Work required:
Print, exactly as they stand, the lines from the start of the listing to the line containing "Lemma wallTimeFromMinutes_inv m", inclusive.

Material provided:
Lemma valid_wall_bounds w :
  valid_wall w = true → 0 ≤ w_hour w < 24 ∧ 0 ≤ w_minute w < 60 ∧ 0 ≤ w_second w < 60.
Proof. unfold valid_wall, valid_clock. intros H. zb. lia. Qed.

Lemma after_minutes a b :
  valid_wall a = true → valid_wall b = true → wallTimeAfterPub a b = false →
  minutesOfDay a ≤ minutesOfDay b.
Proof.
  intros Ha%valid_wall_bounds Hb%valid_wall_bounds. unfold wallTimeAfterPub, minutesOfDay.
  destruct (w_hour a =? w_hour b) eqn:E1, (w_minute a =? w_minute b) eqn:E2; simpl; intros;
    zb; nia.
Qed.

Lemma wallTimeFromMinutes_inv m s :
  0 ≤ m → minutesOfDay (wallTimeFromMinutes m s) = m ∧
          w_second (wallTimeFromMinutes m s) = s ∧
          0 ≤ w_minute (wallTimeFromMinutes m s) < 60.
Proof.
  intros Hm. unfold wallTimeFromMinutes, minutesOfDay; simpl.
  rewrite Z.quot_div_nonneg, Z.rem_mod_nonneg by lia.
  split_all; try done; Z.div_mod_to_equations; lia.
Qed.

Lemma enumerateTimes_closed window :
  valid_wall (tw_Start window) = true → valid_wall (tw_End window) = true →
  wallTimeAfterPub (tw_Start window) (tw_End window) = false →
  enumerateTimes window = candidate_times window.
Proof.
  intros Hs He Ha. pose proof (after_minutes _ _ Hs He Ha) as Hm.
  unfold enumerateTimes, candidate_times, step_count.
  set (sM := minutesOfDay (tw_Start window)) in *.
  set (eM := minutesOfDay (tw_End window)) in *.
  assert (Hw : walk (Z.to_nat (Z.quot (eM - sM) SlotStepV1 + 1 + 1)) sM eM (w_second (tw_Start window))
               = candidate window <$> seq 0 (Z.to_nat ((eM - sM) / SlotStepV1 + 1))).
  { rewrite (walk_closed _ _ _ _ 0).
    - apply list_fmap_ext. intros i x _. unfold candidate. fold sM. f_equal. lia.
    - rewrite Z.quot_div_nonneg by (unfold SlotStepV1; lia). lia.
    - unfold SlotStepV1; lia. }
  destruct (sM =? eM) eqn:E; zb.
  - rewrite E, Z.sub_diag. simpl. unfold candidate. fold sM.
    replace (sM + SlotStepV1 * Z.of_nat 0) with sM by lia.
    rewrite E. by destruct (tw_Priority window).
  - rewrite Hw. destruct (tw_Priority window); try done. apply reverse_in_place_reverse.
Qed.

Lemma step_count_pos window :
  minutesOfDay (tw_Start window) ≤ minutesOfDay (tw_End window) → (0 < step_count window)%nat.
Proof. intros H. unfold step_count, SlotStepV1. Z.div_mod_to_equations; lia. Qed.

(** A candidate's minute of the day, its seconds, and the window it stays in. *)
Lemma candidate_spec window k :
  valid_wall (tw_Start window) = true → (k < step_count window)%nat →
  minutesOfDay (candidate window k) = minutesOfDay (tw_Start window) + SlotStepV1 * Z.of_nat k ∧
  w_second (candidate window k) = w_second (tw_Start window) ∧
  minutesOfDay (candidate window k) ≤ minutesOfDay (tw_End window).
Proof.
  intros Hs Hk. apply valid_wall_bounds in Hs as (? & ? & ?).
  unfold candidate. destruct (wallTimeFromMinutes_inv
    (minutesOfDay (tw_Start window) + SlotStepV1 * Z.of_nat k) (w_second (tw_Start window)))
    as (E1 & E2 & _); [unfold minutesOfDay, SlotStepV1; lia|].
  rewrite E1, E2. split_all; [done|done|].
  unfold step_count, SlotStepV1 in *. Z.div_mod_to_equations; lia.
Qed.

(** The order in which the engine will try the times. *)
Definition race_order (p : TimePriority) (a b : WallTime) : Prop :=
  match p with
  | PriorityLater => minutesOfDay b < minutesOfDay a
  | _ => minutesOfDay a < minutesOfDay b
  end.

Lemma candidates_ascending window n m :
  valid_wall (tw_Start window) = true → (n + m ≤ step_count window)%nat →
  StronglySorted (race_order PriorityEarlier) (candidate window <$> seq n m).
Proof.
  intros Hs. revert n; induction m as [|m IH]; intros n Hn; simpl; constructor.
  - apply IH. lia.
  - apply Forall_forall. intros w (k & -> & Hk)%list_elem_of_fmap.
    apply elem_of_seq in Hk. unfold race_order.
    destruct (candidate_spec window n Hs) as (-> & _); [lia|].
    destruct (candidate_spec window k Hs) as (-> & _); [lia|]. unfold SlotStepV1. lia.
Qed.

Lemma StronglySorted_reverse {A} (R S : relation A) (l : list A) :
  (∀ a b, R a b → S b a) → StronglySorted R l → StronglySorted S (reverse l).
Proof.
  intros HRS. induction 1 as [|x l Hl IH Hx]; [constructor|].
  rewrite reverse_cons. revert IH Hx. generalize (reverse_Permutation l).
  generalize (reverse l). intros l' Hp IH Hx. rewrite <- Hp in Hx. clear Hp.
  induction IH as [|y l' Hl' IH' Hy]; simpl; [repeat constructor|].
  inversion Hx; subst. constructor; [by apply IH'|].
  apply Forall_app; split; [done|]. constructor; [by apply HRS|constructor].
Qed.

(** ** Properties *)

Lemma ExpandSlots_Ok window constraints :
  valid_wall (tw_Start window) = true → valid_wall (tw_End window) = true →
  wallTimeAfterPub (tw_Start window) (tw_End window) = false →
  ExpandSlots window constraints =
  Ok (flat_map (λ t, map (mkSlotPreference t) (normalizeTables constraints))
        (candidate_times window)).
Proof. intros Hs He Ha. unfold ExpandSlots. by rewrite Ha, enumerateTimes_closed. Qed.
(* ===== verification/Drop.v ===== *)
(** * [planner/drop.go]: the drop moment

    When a venue opens its bookings: [ComputeDrop] anchors the target date
    in the venue's calendar, steps back whole calendar days and composes the
    release time of day there; [DiscoveredProbeWindow] brackets a guess.
    [time.Location] values are data of the model (a base offset and sorted
    transitions), so the daylight-saving cases the source documents are
    computed here. *)

From S2P Require Import Prelude GoTime GoFormat Types Slots.

Definition ErrInvalidReleaseDaysAhead : error :=
  ESentinel "planner: releaseDaysAhead must be >= 0".
Definition ErrMissingLocation : error := ESentinel "planner: tz is required".

(** The wall-clock instant of a release [days] calendar days before the
    target: the composition [ComputeDrop] and [bestEffortExplicitDrop] share. *)
Definition release_instant (target : Date) (days : Z) (w : WallTime) (tz : Location) : Time :=
  let anchor := add_date (date_In target tz) 0 0 (- days) in
  go_date (t_year anchor) (t_month anchor) (t_day anchor)
    (w_hour w) (w_minute w) (w_second w) 0 tz.

Definition ComputeDrop (target : Date) (releaseDaysAhead : Z) (releaseTimeLocal : WallTime)
    (tz : option Location) : res Time :=
  match tz with
  | None => Err ErrMissingLocation
  | Some tz =>
      if releaseDaysAhead <? 0 then
        Err (EWrap (error_String ErrInvalidReleaseDaysAhead +:+ ": got " +:+ fmt_d releaseDaysAhead)
               [ErrInvalidReleaseDaysAhead])
      else
        let drop := release_instant target releaseDaysAhead releaseTimeLocal tz in
        Ok (to_utc drop)
  end.

Definition DiscoveredProbeWindow (approxDrop : Time) : Time * Time :=
  let probeLead := 90 * second in
  let probeWidth := 5 * minute in
  let probeFrom := to_utc (time_add approxDrop (- probeLead)) in
  (probeFrom, time_add probeFrom probeWidth).

(** ** Clock faces by day number *)

(** The local clock face [s] seconds into the day numbered [k]. *)
Definition face (k s : Z) : Z := k * 86400 + s.
(** The zone is regular around the face, and the face exists. *)
Definition clear_face (l : Location) (local : Z) : Prop :=
  loc_sorted l ∧ changes_once_near l local ∧ shown l local.

Lemma clear_face_fixed n off local :
  Z.abs off ≤ 86400 → clear_face (fixed_zone n off) local.
Proof.
  intros H. split; [exact I|]. split; [by apply fixed_zone_changes_once|by apply fixed_zone_shown].
Qed.

(** [time.Date] on a clear face reads back that face. *)
Lemma go_date_face y m d h mi s k c l :
  wall_secs y m d h mi s = face k c → 0 ≤ c < 86400 → clear_face l (face k c) →
  let t := go_date y m d h mi s 0 l in
  t_loc t = l ∧ local_secs t = face k c ∧ t_date t = civil_of_days k.
Proof.
  intros Hw Hc (Hs & H1 & H2) t.
  assert (E : local_secs t = face k c).
  { unfold local_secs, t. rewrite t_unix_go_date by (unfold second; lia).
    rewrite Hw. by apply zone_search_shows. }
  split_all; [done|done|]. unfold t_date. rewrite E. f_equal.
  unfold face. Z.div_mod_to_equations; lia.
Qed.

Lemma wall_secs_shift y m d n h mi s :
  valid_civil y m d = true →
  wall_secs y m (d - n) h mi s = face (days_of_civil y m d - n) (h * 3600 + mi * 60 + s).
Proof.
  intros H. pose proof (wall_secs_valid y m d h mi s H) as E.
  unfold wall_secs, face in *. lia.
Qed.

Lemma wall_secs_face y m d h mi s :
  valid_civil y m d = true →
  wall_secs y m d h mi s = face (days_of_civil y m d) (h * 3600 + mi * 60 + s).
Proof. intros H. rewrite wall_secs_valid by done. unfold face. lia. Qed.

Lemma clock_of_face t k c :
  local_secs t = face k c → 0 ≤ c < 86400 →
  t_hour t * 3600 + t_minute t * 60 + t_second t = c ∧
  (c = 0 → t_hour t = 0 ∧ t_minute t = 0 ∧ t_second t = 0).
Proof.
  intros E Hc. unfold t_hour, t_minute, t_second. rewrite E. unfold face.
  split; [Z.div_mod_to_equations; lia|]. intros ->.
  replace (k * 86400 + 0) with (86400 * k) by lia. split_all; Z.div_mod_to_equations; lia.
Qed.

Definition valid_date (d : Date) : bool := valid_civil (d_year d) (d_month d) (d_day d).
Definition day_number (d : Date) : Z := days_of_civil (d_year d) (d_month d) (d_day d).
Definition wall_seconds (w : WallTime) : Z := w_hour w * 3600 + w_minute w * 60 + w_second w.

Lemma wall_seconds_bounds w : valid_wall w = true → 0 ≤ wall_seconds w < 86400.
Proof.
  unfold valid_wall, valid_clock, wall_seconds. intros H. zb. lia.
Qed.

(** The target's midnight. *)
Lemma date_In_face d l :
  valid_date d = true → clear_face l (face (day_number d) 0) →
  t_loc (date_In d l) = l ∧ local_secs (date_In d l) = face (day_number d) 0 ∧
  t_date (date_In d l) = (d_year d, d_month d, d_day d).
Proof.
  intros Hv Hc. unfold date_In.
  destruct (go_date_face (d_year d) (d_month d) (d_day d) 0 0 0 (day_number d) 0 l)
    as (E1 & E2 & E3); [by rewrite wall_secs_face|lia|done|].
  split_all; [done|done|]. rewrite E3. by apply civil_of_days_of_civil.
Qed.

(** Calendar days back from the target's midnight. *)
Lemma anchor_date d n l :
  valid_date d = true → clear_face l (face (day_number d) 0) →
  clear_face l (face (day_number d - n) 0) →
  t_date (add_date (date_In d l) 0 0 (- n)) = civil_of_days (day_number d - n).
Proof.
  intros Hv Hc Hc'. destruct (date_In_face d l Hv Hc) as (El & Es & Ed).
  destruct (clock_of_face _ _ _ Es ltac:(lia)) as [_ Hz]. destruct (Hz eq_refl) as (Eh & Em & Esec).
  assert (En : t_nsec (date_In d l) = 0).
  { unfold t_nsec, date_In, go_date; simpl. unfold second. Z.div_mod_to_equations; lia. }
  unfold add_date. rewrite Ed, Eh, Em, Esec, En, El, !Z.add_0_r.
  replace (d_day d + - n) with (d_day d - n) by lia.
  apply (go_date_face _ _ _ _ _ _ _ 0); [|lia|done].
  rewrite wall_secs_shift by done. done.
Qed.

(** The clock face [release_instant] composes. *)
Lemma release_instant_face d n w l :
  valid_date d = true → valid_wall w = true →
  clear_face l (face (day_number d) 0) → clear_face l (face (day_number d - n) 0) →
  clear_face l (face (day_number d - n) (wall_seconds w)) →
  t_loc (release_instant d n w l) = l ∧
  local_secs (release_instant d n w l) = face (day_number d - n) (wall_seconds w) ∧
  t_date (release_instant d n w l) = civil_of_days (day_number d - n).
Proof.
  intros Hv Hw H1 H2 H3. unfold release_instant, t_year, t_month, t_day.
  rewrite (anchor_date d n l Hv H1 H2).
  destruct (civil_of_days (day_number d - n)) as [[y m] dd] eqn:E. cbn [fst snd].
  pose proof E as (E1 & E2)%days_of_civil_of_days.
  rewrite <- E. apply go_date_face; [|by apply wall_seconds_bounds|done].
  rewrite wall_secs_face by done. by rewrite E1.
Qed.

(** ** Properties *)

(** C27. Whenever the target's midnight, the anchor's midnight and the
    release face each exist once on the venue's clock, [ComputeDrop] returns
    a UTC instant that a clock at the venue shows as the release time of
    day, on the day exactly [releaseDaysAhead] calendar days before the
    target: days are counted on the calendar, whatever transitions lie
    between.  Where one of the three falls into a gap of the clock it need
    not: [ComputeDrop_midnight_gap] is a day early, [ComputeDrop_skipped_face]
    an hour early. *)
Theorem ComputeDrop_spec target n w tz :
  valid_date target = true → 0 ≤ n → valid_wall w = true →
  clear_face tz (face (day_number target) 0) →
  clear_face tz (face (day_number target - n) 0) →
  clear_face tz (face (day_number target - n) (wall_seconds w)) →
  ∃ t, ComputeDrop target n w (Some tz) = Ok t ∧ t_loc t = UTC ∧
    let venue := in_loc t tz in
    t_date venue = civil_of_days (day_number target - n) ∧
    t_hour venue = w_hour w ∧ t_minute venue = w_minute w ∧ t_second venue = w_second w.
Proof.
  intros Hv Hn Hw H1 H2 H3. unfold ComputeDrop.
  destruct (n <? 0) eqn:En; zb; [lia|]. eexists. split; [done|]. split; [done|].
  destruct (release_instant_face target n w tz Hv Hw H1 H2 H3) as (El & Es & Ed).
  set (r := release_instant target n w tz) in *.
  assert (Ev : in_loc (to_utc r) tz = r) by (destruct r; simpl in *; by subst).
  cbv zeta. rewrite Ev. split; [done|].
  pose proof (wall_seconds_bounds w Hw) as Hb.
  unfold valid_wall, valid_clock, wall_seconds in *. zb.
  unfold t_hour, t_minute, t_second. rewrite Es. unfold face. clear Ev Es Ed El.
  split_all; Z.div_mod_to_equations; lia.
Qed.

(** [ComputeDrop] fails exactly without a time zone or with a negative
    day count, each with its own sentinel and checked in that order. *)
Theorem ComputeDrop_errors target n w tz :
  match tz with
  | None => ComputeDrop target n w tz = Err ErrMissingLocation
  | Some l =>
      if n <? 0
      then ∃ e, ComputeDrop target n w tz = Err e ∧
             errors_is e ErrInvalidReleaseDaysAhead = true ∧ errors_is e ErrMissingLocation = false
      else is_Ok (ComputeDrop target n w tz) = true
  end.
Proof.
  destruct tz as [l|]; simpl; [|done]. destruct (n <? 0) eqn:E; [|done].
  eexists. split; [done|]. split; reflexivity.
Qed.

(** The probe window opens 90 seconds before the guess, lasts five minutes
    and is expressed in UTC. *)
Lemma DiscoveredProbeWindow_spec t :
  let '(from, until) := DiscoveredProbeWindow t in
  t_loc from = UTC ∧ t_loc until = UTC ∧
  t_ns from = t_ns t - 90 * second ∧ t_ns until = t_ns from + 300 * second.
Proof. simpl. unfold minute. split_all; [done|done|lia|lia]. Qed.

(** ** New York in 2026, and a zone that springs forward at midnight *)

Definition NewYork2026 : Location :=
  mkLocation "America/New_York" (-18000) [(1772953200, -14400); (1793512800, -18000)].
(** The 2018 spring-forward of Sao Paulo: 2018-11-04 00:00 became 01:00. *)
Definition SaoPaulo2018 : Location :=
  mkLocation "America/Sao_Paulo" (-10800) [(1541300400, -7200); (1550368800, -10800)].

(** The source's worked example: 2026-06-09, 30 days ahead, midnight. *)
Example worked_example :
  ComputeDrop (mkDate 2026 6 9) 30 (mkWallTime 0 0 0) (Some NewYork2026)
  = Ok (go_date 2026 5 10 4 0 0 0 UTC).
Proof. reflexivity. Qed.
(** The spring-forward gap: 02:30 on 2026-03-08 gives 06:30Z. *)
Example spring_forward_gap :
  ComputeDrop (mkDate 2026 3 8) 0 (mkWallTime 2 30 0) (Some NewYork2026)
  = Ok (go_date 2026 3 8 6 30 0 0 UTC).
Proof. reflexivity. Qed.
(** The fall-back overlap: 01:30 on 2026-11-01 gives the earlier one. *)
Example fall_back_overlap :
  ComputeDrop (mkDate 2026 11 1) 0 (mkWallTime 1 30 0) (Some NewYork2026)
  = Ok (go_date 2026 11 1 5 30 0 0 UTC).
Proof. reflexivity. Qed.
(** Where the target's midnight does not exist, its start of day is the
    previous evening and the drop is a day early. *)
Lemma ComputeDrop_midnight_gap :
  t_date (date_In (mkDate 2018 11 4) SaoPaulo2018) = (2018, 11, 3) ∧
  ComputeDrop (mkDate 2018 11 4) 2 (mkWallTime 10 0 0) (Some SaoPaulo2018)
  = Ok (go_date 2018 11 1 13 0 0 0 UTC).
Proof. split; reflexivity. Qed.
(** Spring has no 02:30: the drop is at 01:30. *)
Lemma ComputeDrop_skipped_face :
  ComputeDrop (mkDate 2026 3 10) 2 (mkWallTime 2 30 0) (Some NewYork2026) = Ok (go_date 2026 3 8 6 30 0 0 UTC) ∧
  t_hour (in_loc (go_date 2026 3 8 6 30 0 0 UTC) NewYork2026) = 1.
Proof. split; reflexivity. Qed.

(** Every face of the six months around the March transition is clear,
    but for the hour the transition skips. *)
Lemma ny_clear local :
  - 10 ^ 6 ≤ local - 1772953200 ≤ 10 ^ 7 →
  local < 1772935200 ∨ 1772938800 ≤ local →
  clear_face NewYork2026 local.
Proof.
  intros Hr HT.
  assert (Hoff : ∀ u, u < 1793512800 →
      offset_at NewYork2026 u = if u <? 1772953200 then -18000 else -14400).
  { intros u Hu. unfold offset_at, lookup_zone. simpl.
    destruct (u <? 1772953200) eqn:E; [done|]. destruct (u <? 1793512800) eqn:E'; zb; [done|lia]. }
  split; [simpl; unfold loc_sorted; simpl; split_all; try done; unfold alpha; lia|].
  split.
  - exists 1772953200, (-18000), (-14400). split_all; [lia|lia|].
    intros u Hu. apply Hoff. lia.
  - destruct (local + 18000 <? 1772953200) eqn:E; zb.
    + exists (local + 18000). rewrite Hoff by lia. split; [|lia].
      destruct (_ <? _) eqn:E2; zb; lia.
    + exists (local + 14400). rewrite Hoff by lia. split; [|lia].
      destruct (_ <? _) eqn:E2; zb; lia.
Qed.

(** Thirty calendar days back over the March transition: 10:00 on
    2026-03-08 in New York. *)
Lemma ComputeDrop_spec_witness :
  ∃ t, ComputeDrop (mkDate 2026 4 7) 30 (mkWallTime 10 0 0) (Some NewYork2026) = Ok t ∧
       t_date (in_loc t NewYork2026) = (2026, 3, 8) ∧ t_hour (in_loc t NewYork2026) = 10.
Proof.
  destruct (ComputeDrop_spec (mkDate 2026 4 7) 30 (mkWallTime 10 0 0) NewYork2026)
    as (t & H & _ & Hd & Hh & _);
    [reflexivity|lia|reflexivity
    |apply ny_clear; cbv; intuition congruence
    |apply ny_clear; cbv; intuition congruence
    |apply ny_clear; cbv; intuition congruence|].
  exists t. split; [exact H|]. split; [rewrite Hd; reflexivity|exact Hh].
Defined.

Response to this exercise:
Lemma valid_wall_bounds w :
  valid_wall w = true → 0 ≤ w_hour w < 24 ∧ 0 ≤ w_minute w < 60 ∧ 0 ≤ w_second w < 60.
Proof. unfold valid_wall, valid_clock. intros H. zb. lia. Qed.

Lemma after_minutes a b :
  valid_wall a = true → valid_wall b = true → wallTimeAfterPub a b = false →
  minutesOfDay a ≤ minutesOfDay b.
Proof.
  intros Ha%valid_wall_bounds Hb%valid_wall_bounds. unfold wallTimeAfterPub, minutesOfDay.
  destruct (w_hour a =? w_hour b) eqn:E1, (w_minute a =? w_minute b) eqn:E2; simpl; intros;
    zb; nia.
Qed.

Lemma wallTimeFromMinutes_inv m s :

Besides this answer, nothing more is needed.